Similarly, perception tests - because blind ABX assesment of audio equipment tests the listener, not the product – require a baseline that doesn't alter the perceptive state of the subject. Our auditory system triggers early warning responses: unfamiliar sounds elevate adrenal levels. In the dark, all senses are heightened – on high alert – to compensate for the loss of sight, probing the darkness for remote hazards. Being metaphorically 'in the dark' about what you're listening to certainly eliminates expectation bias, but along with the bathwater goes the baby: the perceptive state changes – shifting to emergency mode, deprived of a framework to hang sense-data on. At the moment you need to patiently marshall rational analysis, the limbic system dominates: "But is this noise an immediate threat?'

Are differences real and large? Real and small? Or all a figment of our branding-sozzled imaginations? Most likely the middle option – depending on your definition of large and small. But what is detectable? What if you can detect a difference, but find it hard to detect or describe that you've detected it? What if you detect the difference but can't detect at all you've detected it? The reporting issue is a problem: words don't translate impulse responses and patterns of brain activity very well. You may as well dance about architecture. All that persists are vague impressions, but that's brains for you: remembering smells better than facts.

To circle back to the relationship between listening and seeing: I strongly suspect that a black speaker painted white would be interpreted (by listeners able to see them) as sounding brighter.
 
blind ABX assesment of audio equipment tests the listener, not the product
Wrong. You really don't know what the blind ABX test is.
If listener P constantly and accurately identify products A and B in blind ABX test, then it is accurate test of the product, not the test of the listener. That listener transcendent the "listener test" because of his own impeccable results.
In testing different products C and D in blind CDX test, if the same listener P fails accurately to identify C and D ("flipping the coin"), then it means products C and D have the same sound quality, so again - it is accurate test of the product, not the test of the listener, because that listener P proved his skills before.
If listeners Q fails accurately to identify the same A and B in blind ABX test ("flipping the coin"), then that listener has "cloth ears" and is "sow's ear material", so he should never again participate in blind ABX test (although, his skills may be improved with training). That listener fails both tests - for the listener and for the products.

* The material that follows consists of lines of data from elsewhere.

(** * slab.psychoacoustics: trial sequences and adaptive staircases

    A shallow embedding of the two classes of [slab/psychoacoustics.py],
    [Trialsequence] and [Staircase], and the properties of their
    sequencing and stopping logic.

    Conventions of the embedding.
    - Python integers are [Z]; list lengths are [nat] and are injected
      into [Z] where the source compares them with integers.
    - Intensities, step sizes and bounds are rationals ([Q]).  Linear
      steps on such values are exact.  The routines of Python and numpy
      that have no exact rational counterpart ([10.0**x], [numpy.log],
      [numpy.exp], [numpy.round]) are parameters, gathered in the class
      [FloatOps], and so is the test whether numpy makes an array of
      dtype [object] of a list of numbers.  The exceptions of these
      routines are part of the model: [OverflowError] for a power of ten
      beyond the float range, [ZeroDivisionError] for the division by
      one that underflowed to zero, [TypeError] for rounding or taking
      the logarithm of an [object] array; and [numpy.log] gives [nan]
      below zero.
    - A method is a function from the object (and, for [Trialsequence],
      the heap cell that holds the shared default argument) to an
      [outcome]: either [Return v s'] or [Raise e s'], where [s'] is the
      object as the call left it.  A raised exception keeps the
      mutations made before the faulting statement, as in Python.
    - [numpy.random.shuffle] draws from a random tape [rng]. *)

From Stdlib Require Import String.
From Stdlib Require Import ZArith QArith Qround Qpower List Bool Lia Lqa.
From Stdlib Require Import Permutation.
Import ListNotations.

Local Open Scope Z_scope.

(* ================================================================== *)
(** * Python runtime notions shared by both classes *)

Inductive exn : Type :=
| IndexError
| TypeError
| ZeroDivisionError
| StopIteration
| OverflowError.

(** What a method call leaves behind: a returned value or a raised
    exception, and in both cases the receiver as mutated so far. *)
Inductive outcome (S A : Type) : Type :=
| Return (a : A) (s : S)
| Raise (e : exn) (s : S).
Arguments Return {S A} a s.
Arguments Raise {S A} e s.

Definition state_of {S A : Type} (o : outcome S A) : S :=
  match o with
  | Return _ s => s
  | Raise _ s => s
  end.

Definition returns {S A : Type} (o : outcome S A) : bool :=
  match o with
  | Return _ _ => true
  | Raise _ _ => false
  end.

Module Py.

(** [len(l)] as a Python integer. *)
Definition len {A : Type} (l : list A) : Z := Z.of_nat (length l).

(** Subscript normalisation: a negative subscript counts from the end;
    [None] is an [IndexError]. *)
Definition norm_index (n i : Z) : option nat :=
  let j := if i <? 0 then i + n else i in
  if (0 <=? j) && (j <? n) then Some (Z.to_nat j) else None.

(** [l[i]]. *)
Definition getitem {A : Type} (l : list A) (i : Z) : option A :=
  match norm_index (len l) i with
  | Some k => nth_error l k
  | None => None
  end.

(** Slice bound normalisation, as [slice.indices] does for step 1. *)
Definition clamp_bound (n i : Z) : nat :=
  Z.to_nat (if i <? 0 then Z.max 0 (i + n) else Z.min i n).

(** [l[start:]]. *)
Definition slice_from {A : Type} (l : list A) (start : Z) : list A :=
  skipn (clamp_bound (len l) start) l.

(** [l[:stop]]. *)
Definition slice_to {A : Type} (l : list A) (stop : Z) : list A :=
  firstn (clamp_bound (len l) stop) l.

(** [l.pop()]: the list without its last element; [None] is the
    [IndexError] of popping an empty list. *)
Definition pop {A : Type} (l : list A) : option (list A) :=
  match l with
  | [] => None
  | _ => Some (removelast l)
  end.

(** [list(range(n))]. *)
Definition range (n : Z) : list Z := map Z.of_nat (seq 0 (Z.to_nat n)).

(** [l * k] for a list [l] and an integer [k]. *)
Definition repeat_list {A : Type} (l : list A) (k : Z) : list A :=
  concat (repeat l (Z.to_nat k)).

End Py.


(** Strict comparison on rationals, as a boolean. *)
Definition Qltb (x y : Q) : bool := negb (Qle_bool y x).

(** Routines of Python and numpy that have no exact rational
    counterpart.
    - [pow10 x] stands for [10.0**x]: [None] is the [OverflowError] that
      Python raises when the result is beyond the float range, and the
      value is 0 when the result underflows.
    - [np_log] stands for [numpy.log] at a positive argument, [np_exp]
      for [numpy.exp].
    - [np_round] stands for [numpy.round(x, decimals=8)] on one element.
    - [object_array l] tells whether [numpy.array(l)] has dtype
      [object], as it has when [l] holds a Python integer that fits no
      64-bit type; numpy's [round] and [log] raise [TypeError] on such
      an array. *)
Class FloatOps : Type := {
  pow10 : Q -> option Q;
  np_log : Q -> Q;
  np_exp : Q -> Q;
  np_round : Q -> Q;
  object_array : list Q -> bool;
  pow10_nonneg : forall (x p : Q), pow10 x = Some p -> (0 <= p)%Q;
  object_array_small :
    forall l : list Q,
      Forall (fun x => (- inject_Z (2 ^ 63) <= x)%Q /\ (x < inject_Z (2 ^ 63))%Q) l ->
      object_array l = false
}.

(** [x * 10.0**e] and [x / 10.0**e], with the exceptions of Python's
    float arithmetic. *)
Definition mul_pow10 {F : FloatOps} (x e : Q) : exn + Q :=
  match pow10 e with
  | None => inl OverflowError
  | Some p => inr (x * p)%Q
  end.

Definition div_pow10 {F : FloatOps} (x e : Q) : exn + Q :=
  match pow10 e with
  | None => inl OverflowError
  | Some p => if Qeq_bool p 0 then inl ZeroDivisionError else inr (x / p)%Q
  end.





(** The sum of a list of integers. *)
Definition zsum (l : list Z) : Z := fold_right Z.add 0 l.

(* ================================================================== *)
(** * The random source *)

Module Random.

(** The generator: an infinite tape of draws and a read position. *)
Record rng : Type := {
  tape : nat -> nat;
  cursor : nat
}.

(** A draw in [0, bound). *)
Definition draw (bound : nat) (g : rng) : nat * rng :=
  (Nat.modulo (tape g (cursor g)) bound,
   {| tape := tape g; cursor := S (cursor g) |}).

Fixpoint insert_at {A : Type} (k : nat) (x : A) (l : list A) : list A :=
  match k, l with
  | O, _ => x :: l
  | S _, [] => [x]
  | S k', y :: r => y :: insert_at k' x r
  end.

(** [numpy.random.shuffle(l)]: the list is rearranged in place into a
    permutation chosen by the generator.  numpy is not part of the
    repository; the model places every element at a drawn position among
    those already placed. *)
Fixpoint shuffle {A : Type} (l : list A) (g : rng) : list A * rng :=
  match l with
  | [] => ([], g)
  | x :: r =>
    let (r', g1) := shuffle r g in
    let (k, g2) := draw (S (length r')) g1 in
    (insert_at k x r', g2)
  end.

End Random.

(* ================================================================== *)
(** * class Trialsequence *)

Module Trialsequence.

Import Random.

In the dark, all senses are heightened – on high alert – to compensate for the loss of sight, probing the darkness for remote hazards. Being metaphorically 'in the dark' about what you're listening to certainly eliminates expectation bias, but along with the bathwater goes the baby: the perceptive state changes – shifting to emergency mode, deprived of a framework to hang sense-data on.
You really don't know what the blind ABX test is. Please read some basic, introductory texts about blind ABX tests. After that, you should read this: https://www.harman.com/documents/audioscience_0.pdf
Listeners participating in blind ABX tests are not in the dark - literally or metaphorically. The framework is the same as in any subjective "audiophile" sighted test - your audiophile friend invites you in his room to test two different DAC filter settings ("1" and "2") from his high-end DAC, switching between them while you are listening. You can see everything in his room (including his high-end DAC) and you can see what he is switching ("1" or "2"), so you are not deprived from visual clues. You just don't know what types of filters are "1" and "2" (bias is eliminated), you have to determine if they are sounding the same, or maybe one of them is better than the other.

Are differences real and large? Real and small? Or all a figment of our branding-sozzled imaginations? Most likely the middle option – depending on your definition of large and small. But what is detectable? What if you can detect a difference, but find it hard to detect or describe that you've detected it? What if you detect the difference but can't detect at all you've detected it? The reporting issue is a problem: words don't translate impulse responses and patterns of brain activity very well.